During this time I also generalized the shape-based imaging work and the protein structure work to come up with the notion of hierarchical geometric constraint networks as a representation for spatial structural knowledge, at levels ranging from gross anatomy to molecules. The basic notion is that networks of local geometric constraints, when interacting together in a constraint satisfaction process, give rise to a global representation of shape, for both individual structures and for collections of structures.
In 1990 I coined the term, "Structural Informatics", partly to give a name to the kind of activities I had been doing since 1974, but also in recognition of the commonality of representations and methods for structures at all levels from gross anatomy to molecules. This term has since been picked up by NLM as a subfield of medical informatics. In 1997 the name of our group was changed to the Structural Informatics Group. I became director of the group in 1997, in close collaboration with Cornelius Rosse, the original founder of the Digital Anatomist project.
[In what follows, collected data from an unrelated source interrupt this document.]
(* ===== verification/DList.v ===== *)
(** * Doubly linked lists in memory

    The pointer structure that [zend_hash.c] (twice: the global list of a table
    and the chain of a slot) and [zend_llist.c] share.  A node type says by an
    instance of [Linked] which two of its fields are the links; [seg] describes
    a segment of such a list by the sequence of its addresses, and the lemmas
    are those of unlinking a node and of linking a new one. *)

From S2P Require Import Prelude.

(** ** Links and segments *)

Class Linked (N : Type) := {
  nx : N → option ptr;
  pv : N → option ptr;
  set_nx : option ptr → N → N;
  set_pv : option ptr → N → N;
  nx_set_nx o n : nx (set_nx o n) = o;
  nx_set_pv o n : nx (set_pv o n) = nx n;
  pv_set_pv o n : pv (set_pv o n) = o;
  pv_set_nx o n : pv (set_nx o n) = pv n;
}.

Definition lnk {N} (L : Linked N) (n : N) : option ptr * option ptr := (pv n, nx n).

Definition head_or (l : list ptr) (d : option ptr) : option ptr :=
  match l with [] => d | q :: _ => Some q end.
Fixpoint last_or (l : list ptr) (d : option ptr) : option ptr :=
  match l with [] => d | q :: l' => last_or l' (Some q) end.

(** [seg L h prev l next]: in heap [h] the nodes [l] are linked in this order,
    the first one's back link is [prev] and the last one's forward link [next]. *)
Fixpoint seg {N} (L : Linked N) (h : gmap ptr N) (prev : option ptr) (l : list ptr)
    (next : option ptr) : Prop :=
  match l with
  | [] => True
  | p :: l' => lnk L <$> h !! p = Some (prev, head_or l' next) ∧ seg L h (Some p) l' next
  end.

(** A search along the forward links from [p], with fuel: the address of the
    first node for which [test] answers [Some true]. *)
Fixpoint search_from {N E} (L : Linked N) (test : N → option bool) (fuel : nat)
    (p : option ptr) : M (mem N E) (option ptr) :=
  match p with
  | None => ret None
  | Some q =>
      match fuel with
      | O => stuck
      | S fuel' =>
          bind (load q) (λ n,
          bind (of_option (test n)) (λ b : bool,
          if b then ret (Some q) else search_from L test fuel' (nx n)))
      end
  end.

(** ** Lemmas *)

Section lemmas.
Context {N : Type} (L : Linked N).
Implicit Types (h : gmap ptr N) (l : list ptr) (prev next : option ptr).

Lemma head_or_None l : head_or l None = head l.
Proof. by destruct l. Qed.

Lemma last_or_snoc l p d : last_or (l ++ [p]) d = Some p.
Proof. revert d. by induction l as [|q l IH]; simpl. Qed.

Lemma last_or_last l d : last_or l d = match last l with Some q => Some q | None => d end.
Proof.
  destruct l as [|p l _] using rev_ind; [done|]. by rewrite last_or_snoc, last_snoc.
Qed.

Lemma last_or_None l : last_or l None = last l.
Proof. rewrite last_or_last. by destruct (last l). Qed.

Lemma head_or_app l1 l2 d : head_or (l1 ++ l2) d = head_or l1 (head_or l2 d).
Proof. by destruct l1. Qed.

Lemma last_or_app l1 l2 d : last_or (l1 ++ l2) d = last_or l2 (last_or l1 d).
Proof. revert d. induction l1 as [|p l1 IH]; simpl; auto. Qed.

Lemma seg_app h prev l1 l2 next :
  seg L h prev (l1 ++ l2) next ↔
  seg L h prev l1 (head_or l2 next) ∧ seg L h (last_or l1 prev) l2 next.
Proof.
  revert prev. induction l1 as [|p l1 IH]; intros prev; simpl; [tauto|].
  rewrite IH, head_or_app. tauto.
Qed.

Lemma seg_agree h h' prev l next :
  agree (lnk L) h h' l → seg L h prev l next → seg L h' prev l next.
Proof.
  revert prev. induction l as [|p l IH]; intros prev Hag; simpl; [done|].
  intros [Hp Hl]. split.
  - rewrite (Hag p); [done|left].
  - apply IH; [|done]. eapply agree_subset; [|done]. by right.
Qed.

Lemma seg_live h prev l next p : seg L h prev l next → p ∈ l → is_Some (h !! p).
Proof.
  revert prev. induction l as [|q l IH]; intros prev; simpl.
  - by intros _ ?%elem_of_nil.
  - intros [Hq Hl] [->|Hp]%elem_of_cons; [|by eapply IH].
    destruct (h !! q); [eauto|done].
Qed.

Lemma seg_middle h prev l1 p l2 next :
  seg L h prev (l1 ++ p :: l2) next →
  lnk L <$> h !! p = Some (last_or l1 prev, head_or l2 next).
Proof. by intros [_ [? _]]%seg_app. Qed.

Lemma seg_lookup h l i p :
  seg L h None l None → l !! i = Some p →
  lnk L <$> h !! p = Some (match i with O => None | S j => l !! j end, l !! S i).
Proof.
  intros Hs Hi. rewrite <-(take_drop_middle l i p Hi) in Hs.
  rewrite (seg_middle _ _ _ _ _ _ Hs), last_or_None, head_or_None.
  pose proof (lookup_lt_Some _ _ _ Hi) as Hlt. f_equal. f_equal.
  - rewrite last_lookup, length_take_le by lia. destruct i as [|j]; [done|].
    simpl. apply lookup_take_lt. lia.
  - rewrite head_lookup, lookup_drop. f_equal. lia.
Qed.

(** *** Writing one link *)

Lemma seg_alter_other h o f prev l next :
  (∀ p, o = Some p → p ∉ l) → seg L h prev l next → seg L (alter_opt o f h) prev l next.
Proof.
  intros Ho. apply seg_agree. intros p Hp. rewrite lookup_alter_opt_ne; [done|].
  intros ->. by apply (Ho p).
Qed.

Lemma seg_alter_last h prev l next x :
  NoDup l → seg L h prev l next → seg L (alter_opt (last l) (set_nx x) h) prev l x.
Proof.
  destruct l as [|p l _] using rev_ind; [done|]. rewrite last_snoc. cbn [alter_opt].
  intros (_ & Hp & _)%NoDup_app [Hl [Hs _]]%seg_app. apply seg_app. simpl. split.
  - apply (seg_alter_other h (Some p)); [|done]. intros ? [= <-] Hin. apply (Hp p Hin). left.
  - split; [|done]. rewrite lookup_alter_eq. destruct (h !! p) as [n|]; simpl in *; [|done].
    unfold lnk in *. rewrite pv_set_nx, nx_set_nx. congruence.
Qed.

Lemma seg_alter_head h prev l next x :
  NoDup l → seg L h prev l next → seg L (alter_opt (head l) (set_pv x) h) x l next.
Proof.
  destruct l as [|p l]; [done|]. simpl. intros [Hp _]%NoDup_cons [Hs Hl]. split.
  - rewrite lookup_alter_eq. destruct (h !! p) as [n|]; simpl in *; [|done].
    unfold lnk in *. rewrite pv_set_pv, nx_set_pv. congruence.
  - apply (seg_alter_other h (Some p)); [|done]. by intros ? [= <-].
Qed.

(** *** Unlinking and linking *)

(** Neighbours of [p] take over its links. *)
Lemma seg_unlink h l1 p l2 :
  NoDup (l1 ++ p :: l2) → seg L h None (l1 ++ p :: l2) None →
  seg L (alter_opt (head l2) (set_pv (last l1)) (alter_opt (last l1) (set_nx (head l2)) h))
    None (l1 ++ l2) None.
Proof.
  intros Hnd Hs. pose proof Hnd as (Hp1 & Hp2 & _)%nodup_middle.
  pose proof Hnd as (Hn1 & H12 & [_ Hn2]%NoDup_cons)%NoDup_app.
  apply seg_app in Hs as [Hs1 [_ Hs2]]. apply seg_app.
  rewrite last_or_None, head_or_None. split.
  - apply seg_alter_other; [|by eapply seg_alter_last].
    intros q Hq Hin. apply (H12 q Hin). right. by apply head_Some_elem_of.
  - eapply seg_alter_head; [done|]. apply seg_alter_other; [|exact Hs2].
    intros q Hq%last_Some_elem_of Hin. apply (H12 q Hq). by right.
Qed.

(** A node [p] that already points at its neighbours is linked between them. *)
Lemma seg_link h l1 p l2 :
  NoDup (l1 ++ p :: l2) → seg L h None (l1 ++ l2) None →
  lnk L <$> h !! p = Some (last l1, head l2) →
  seg L (alter_opt (head l2) (set_pv (Some p)) (alter_opt (last l1) (set_nx (Some p)) h))
    None (l1 ++ p :: l2) None.
Proof.
  intros Hnd Hs Hp. pose proof Hnd as (Hp1 & Hp2 & _)%nodup_middle.
  pose proof Hnd as (Hn1 & H12 & [_ Hn2]%NoDup_cons)%NoDup_app.
  apply seg_app in Hs as [Hs1 Hs2]. rewrite head_or_None in Hs1. rewrite last_or_None in Hs2.
  apply seg_app. simpl. rewrite last_or_None, head_or_None. repeat split.
  - apply seg_alter_other; [|by eapply seg_alter_last].
    intros q Hq%head_Some_elem_of Hin. apply (H12 q Hin). by right.
  - rewrite !lookup_alter_opt_ne; [done| |].
    + intros Hq%last_Some_elem_of. done.
    + intros Hq%head_Some_elem_of. done.
  - eapply seg_alter_head; [done|]. apply seg_alter_other; [|exact Hs2].
    intros q Hq%last_Some_elem_of Hin. apply (H12 q Hq). by right.
Qed.

(** *** At the ends *)

Lemma seg_link_head h p l :
  NoDup (p :: l) → seg L h None l None → lnk L <$> h !! p = Some (None, head l) →
  seg L (alter_opt (head l) (set_pv (Some p)) h) None (p :: l) None.
Proof. apply (seg_link h [] p l). Qed.

Lemma seg_link_tail h p l :
  NoDup (l ++ [p]) → seg L h None l None → lnk L <$> h !! p = Some (last l, None) →
  seg L (alter_opt (last l) (set_nx (Some p)) h) None (l ++ [p]) None.
Proof. intros Hnd Hs. apply (seg_link h l p []); [done|]. by rewrite app_nil_r. Qed.

(** *** Searching *)

Lemma search_from_spec {E} (w : mem N E) test (P : ptr → bool) fuel prev l :
  seg L (cells w) prev l None →
  (∀ p, p ∈ l → ∃ n, cells w !! p = Some n ∧ test n = Some (P p)) →
  (length l ≤ fuel)%nat →
  search_from L test fuel (head l) w = Done (list_find (λ p, P p) l ≫= λ x, Some x.2) w.
Proof.
  revert prev fuel. induction l as [|p l IH]; intros prev fuel Hs HP Hfuel; [by destruct fuel|].
  destruct fuel as [|fuel]; simpl in *; [lia|]. destruct Hs as [Hp Hs].
  destruct (HP p) as (n & Hn & Ht); [left|]. rewrite Hn in Hp. unfold lnk in Hp. simplify_eq/=.
  rewrite (bind_Done _ _ _ _ _ (load_Done _ _ _ Hn)), Ht. simpl. unfold bind, ret at 1.
  destruct (P p) eqn:HPp; simpl.
  - done.
  - assert (nx n = head l) as -> by (rewrite <-head_or_None; congruence).
    rewrite (IH (Some p)); [|done| |lia].
    + unfold ret. by destruct (list_find _ l) as [[]|].
    + intros q Hq. apply HP. by right.
Qed.

End lemmas.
Together with Cornelius Rosse, I now direct a group of students and programmers in the development of computer-based representations and applications in anatomy. Whereas Cornelius concentrates more on anatomical knowledge representation, I concentrate more on the design and implementation of computer-based methods for organizing, accessing, visualizing and utilizing the knowledge that he represents. A good team, I think.
In the long run I would like to work with Cornelius and other domain experts to develop representations and software tools that can work together over the Internet, and that can lead to a structural information framework for organizing and accessing biomedical information. Because of the fundamental nature of structure, such a framework has the potential to organize a large portion of biomedical information, the need for which is becoming apparent as the amount of information continues to exponentially increase.